The new IP method presented in this study aimed to reduce the restrictions in reviewing
even further but at the same time improve the robustness of the CAT system against
manipulative test-taking strategies. With the IP system, test takers can go back and forth across
sections to review items in the item pocket, and test developers do not need to time each section
separately. The simulation result (with TTS1) showed that the IP method was as robust against
the Wainer strategy as Stocking’s restricted review models. Also, unlike the restricted review
models, the IP method systematically is immune to the Kingsbury and GK strategies since item
selection is not influenced by items in the item pocket. The simulation study under TTS2
revealed that test takers with above average proficiency would not benefit from saturatedly
excessive use of the IP system. The simulation did reveal the possibility of slight score biases (<
0.2 when IP size = 2) for test takers with very low proficiency (θ = -2) when abnormally
excessive use of the IP system (TTS2) occurred. The unrealistic nature of the simulation
condition (no time limit, no fatigue, and 100% accuracy in determining the easiest item),
however, combined with the huge loads of item review for test takers to process in order to
achieve such gains, leaves little practical chance to realize it in most operational CAT programs
that are tightly timed. Given the evidence of the IP method’s robustness against the Wainer,
Kingsbury, and GK strategies as well as excessive uses of the IP system seen in TTS2, it is
highly unlikely that test takers will be tempted to waste their time and effort on such
Item Pocket Method to Allow Response Changing 24
manipulative test-taking strategies. Even in the worst case under the studied conditions, the
sacrifice in the measurement efficiency was about one or two items in the extremely low
proficiency level, and some CAT programs may be willing to accept such a tradeoff to provide
test takers (or clients) with better testing experience, especially when the test market is customer
(i.e., test taker or client) driven.
The process for determining a proper IP size is somewhat ambiguous but is critical
because it ultimately decides the IP system’s flexibility and affects measurement efficiency. If
the IP size is too small, test takers’ feelings of a loss of control over the test may persist because
their ability to review items is too limited. On the other hand, if the IP size is too large, the CAT
optimality would decrease because items in the item pocket would not contribute information
that is used for item selection. The size of item pocket, however, is not the only factor that
determines IP usage. For example, if a CAT is tightly timed, test takers may not necessarily use
the item pocket up to its size limit because they know they will not have enough time near the
end of the test to review items in the item pocket if there are too many. So test length and test
time limit should be considered together when determining the IP size.

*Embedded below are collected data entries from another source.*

(** * Async video processing: upload validation, task list, task lifecycle

    A shallow embedding of the repository's sources:

    - [frontend/src/components/VideoUpload.jsx]: the upload component
      ([validateFile], [handleFileSelect]) and the task list component
      (the filter/sort effect, [getProgressPercentage]);
    - [ARCHITECTURE.md]: the task lifecycle ("Detailed State Transitions"),
      the distributed lock ([SET key worker NX EX 600]), the retry strategy
      ([calculate_retry_delay]), the client update batcher
      ([UpdateBatcher]), the polling fallback ([TaskPoller]) and the
      WebSocket reconnection ([connectWebSocket]).

    JavaScript strings are modelled as [string]; the engine's string
    primitives that depend on Unicode tables or on the locale
    ([toLowerCase], [trim], [localeCompare]) are an interface with an ASCII
    instance.  Numbers that the code only compares or adds are [N] or [Z];
    the retry delay, a float in the source, is an exact rational. *)

From Stdlib Require Import Ascii String QArith Qpower Qminmax Lqa DecimalString.
From stdpp Require Import gmap strings list sorting.

Local Open Scope string_scope.

(** ** JavaScript string primitives *)

Class JsString := {
  toLowerCase : string → string;
  trim : string → string;
  localeCompare : string → string → Z
}.

Module Js.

Although this study mainly focused on evaluating the possible negative impacts of the IP
method on measurement accuracy under worst-case scenarios, it is noteworthy that there could
be several possible positive effects of the IP method in terms of the measurement accuracy. First,
providing an option to review items may help test takers reduce their test anxiety levels, even if
they never exercise that option (Vispoel et al., 2000; Olea et al., 2000). With reduced anxiety,
test takers are expected to perform in a way they are supposed to with fewer mistakes, and, as a
result, an item review option could eventually reduce measurement errors (Papanastasiou, 2002).
Second, with a well-chosen IP size, the IP system may help test takers manage and use time
Item Pocket Method to Allow Response Changing 25
more wisely during CAT administration. One mistake test takers often make during a test is
spending too much time on a few items and then rushing through the rest of the test. This can
contribute to a large (often unobservable) measurement error because the speededness could
influence their whole performance on the rest of the items. An IP system, however, would allow
test takers to skip items they think will take a long time to answer right at the outset. Even if a
test taker finds a current item taking too long to finish in the middle of problem solving, he or
she can put the item into the item pocket and move on to the next item. Since test takers always
can revisit the items in the item pocket and restart from where they left off, they would not need
to gamble on whether to give up and guess or spend more time on the current item in which they
have already invested a sizable chunk of time. The IP method can enable flexibility in test time
management to help test takers minimize unintended speededness during CAT, and, as a result,
may reduce related measurement errors. These possible positive impacts of the IP method could
not be investigated in this study because of the limitation of simulation, but it is strongly
suggested that future studies conduct an in-depth examination of the psychological and
psychometric effects of the IP method using real empirical data.
The simulation conditions in this study mainly reflected a CAT program with fixed
length for a high-stake exam. Because even minor changes in the item selection algorithm, item
bank, estimation method, and test length can make huge differences, the findings of this study
should not be imprudently generalized. Examining the impact of the use of item pockets on the
test length when CAT administration is terminated based on the estimation precision would be an
interesting topic for examination in future studies.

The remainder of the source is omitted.